There’s a sharp contrast between the fantastical costumes and the everyday surroundings depicted in each of the nearly forty works that make up this series that Pichler worked on from 2011 to 2013. Shot on 6 x 7 film in natural light, the photos delightfully capture these interior spaces as reflections of personalized domesticity. They are comfortable, crafted spaces where minds that gravitate to worlds filled with mythical beasts and sci-fi scenarios are at a natural ease. The surroundings reveal a variety of personal histories and motivations. The antique furniture, knick knacks and collections (or lack thereof) speak to the character traits of the individual and the costume that has been created. We look at the persona and the surroundings, and we attempt to connect the dots. The choice of an all-white costume in a minimalist space, for example, might be an indication that the person delights in maintaining order.

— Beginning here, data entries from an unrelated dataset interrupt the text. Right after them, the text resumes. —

(** X24.  What [analyze] can do at all.  From every state the command
    either returns or exits with status 1.  It creates, removes and writes
    no file.  It sends at most one chat request, to [gpt-4o] when an input
    is given and to [gpt-4-vision-preview] when the input is empty; and when
    it returns, it has sent that request and the last line it printed is
    the content of the first choice of the answer. *)
Theorem analyze_is_contained (args : analyze_args) (σ : studio) :
  let model := if negb (String.eqb (analyze_input args) EmptyString)
               then "gpt-4o" else "gpt-4-vision-preview" in
  ∃ r σ',
    analyze_command W C args σ = (r, σ')
    ∧ (r = Ret () ∨ r = Exit 1)
    ∧ files (machine σ') = files (machine σ)
    ∧ contents σ' = contents σ
    ∧ (requests σ' = requests σ
       ∨ ∃ messages, requests σ' = requests σ ++ [ChatCompletion model messages])
    ∧ (r = Ret () →
       ∃ messages content rest tr,
         requests σ' = requests σ ++ [ChatCompletion model messages]
         ∧ chat_completions_create C model messages = inr (content :: rest)
         ∧ trace (machine σ') = tr ++ [EvPrint (default "None" content)]).
Proof.
  intros model. unfold analyze_command, try_except_in_studio. subst model.
  destruct (negb (String.eqb (analyze_input args) EmptyString)).
  - destruct (on_machine_quiet
                (resolve_input_path W (Some (analyze_input args))
                   (analyze_output_dir args)) σ)
      as (r1 & s1 & Hrun1 & Hf1 & Hr1);
      [apply resolve_input_path_stays|apply resolve_input_path_ends
      |apply resolve_input_path_keeps|].
    destruct Hr1 as [[resolved ->]|[e ->]]; last first.
    { erewrite studio_bind_raise by exact Hrun1. rewrite report_in_studio.
      eexists _, _. split; [done|]. simpl.
      split; [by right|]. split; [done|]. split; [done|]. split; [by left|done]. }
    erewrite studio_bind_ret by exact Hrun1.
    destruct (on_machine_quiet (process_image W resolved)
                (Studio s1 (contents σ) (requests σ)))
      as (r2 & s2 & Hrun2 & Hf2 & Hr2);
      [apply process_image_stays|apply process_image_ends
      |apply process_image_keeps|].
    simpl in Hrun2, Hf2.
    destruct Hr2 as [[im ->]|[e ->]]; last first.
    { erewrite studio_bind_raise by exact Hrun2. rewrite report_in_studio.
      eexists _, _. split; [done|]. simpl.
      split; [by right|]. split; [congruence|]. split; [done|].
      split; [by left|done]. }
    erewrite studio_bind_ret by exact Hrun2.
    destruct (analyze_image_cases im
                (or_str (analyze_prompt args) "Describe this image in detail.")
                (analyze_api_key args) (analyze_api_base args)
                (analyze_detail args) (Studio s2 (contents σ) (requests σ)))
      as (r3 & reqs & Hrun3 & Hr3).
    simpl in Hrun3, Hr3.
    destruct Hr3 as [(e & -> & ->)|(bytes & _ & -> & [[e ->]|Hret])].
    + erewrite studio_bind_raise by exact Hrun3. rewrite report_in_studio.
      eexists _, _. split; [done|]. simpl.
      split; [by right|]. split; [congruence|]. split; [done|].
      split; [by left|done].
    + erewrite studio_bind_raise by exact Hrun3. rewrite report_in_studio.
      eexists _, _. split; [done|]. simpl.
      split; [by right|]. split; [congruence|]. split; [done|].
      split; [right; by eexists|done].
    + destruct Hret as (content & rest & Hchat & ->).
      erewrite studio_bind_ret by exact Hrun3.
      eexists _, _. split; [done|]. simpl.
      split; [by left|]. split; [congruence|]. split; [done|].
      split; [right; by eexists|]. intros _.
      eexists _, content, rest, _. split; [done|]. split; [exact Hchat|done].
  - destruct (analyze_text_cases
                (or_str (analyze_prompt args) "Please provide a prompt.")
                (analyze_api_key args) (analyze_api_base args) σ)
      as (r3 & reqs & Hrun3 & Hr3).
    destruct Hr3 as [(e & -> & ->)|(-> & [[e ->]|Hret])].
    + erewrite studio_bind_raise by exact Hrun3. rewrite report_in_studio.
      eexists _, _. split; [done|]. simpl.
      split; [by right|]. split; [done|]. split; [done|].
      split; [by left|done].
    + erewrite studio_bind_raise by exact Hrun3. rewrite report_in_studio.
      eexists _, _. split; [done|]. simpl.
      split; [by right|]. split; [done|]. split; [done|].
      split; [right; by eexists|done].
    + destruct Hret as (content & rest & Hchat & ->).
      erewrite studio_bind_ret by exact Hrun3.
      eexists _, _. split; [done|]. simpl.
      split; [by left|]. split; [done|]. split; [done|].
      split; [right; by eexists|]. intros _.
      eexists _, content, rest, _. split; [done|]. split; [exact Hchat|done].
Qed.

Pichler deliberately chose not to photograph the participants out of costume, leaving the identities (and often genders) to the viewer’s imagination. The costumes are thoughtful and time-invested, conscious decisions that become extensions of each person’s identity, conveying information about them. While many of the costumes are easily recognizable (like a Halo SPARTAN-II soldier sitting on a couch in quiet contemplation or Boba Fett playing with a DJ controller) many more are original creations or characters steeped in folklore. Fabled beasts sit in rooms surrounded by religious paintings and angel statuettes. Krampus, the anti-St. Nicholas (instead of rewarding children who have been good, he punishes those who have been naughty) looks like the devil visiting your grandmother — sitting on her couch, in her favourite chair, at her table. In other scenes a good Perchten (an exorcist of winter) knits wool socks; a winged dragon plays the piano; a medieval knight puts together a jigsaw puzzle; a stone angel weeps in a mirrored hallway; a skeleton lies on one side of a double bed, a portrait of the Virgin Mother and Child overhead.
The portrait of a Heath Ledger inspired Joker/ Mad Hatter hybrid sitting in a basement running fabric through a sewing machine might be the most revealing and haunting image of all. While the character generates feelings of criminal insanity and manic hysteria, the scene focuses in on a person with a keen sense of craftsmanship and purpose. The room is filled with seamstress’ dummies and masks. Instead of pictures of family and friends, the walls are adorned with pictures of the character’s outfits. It’s a fantasy in the act of creating itself.
A lot of the images Pichler creates are weighted with an aura of loneliness, intentional or not. Characters that would elicit awe and fear in their natural story land environments seem powerless when embedded into the banality of the real world. With hooded heads bowed and single-expression faces staring out of frame, there’s a sense of seclusion and inner reflection connected to many of the works in the series.
Just the Two of Us merges the cosplayers and their fictional personas, allowing them to co-exist. The personality of each room and character fuse together, shedding light on the unique person underneath it all.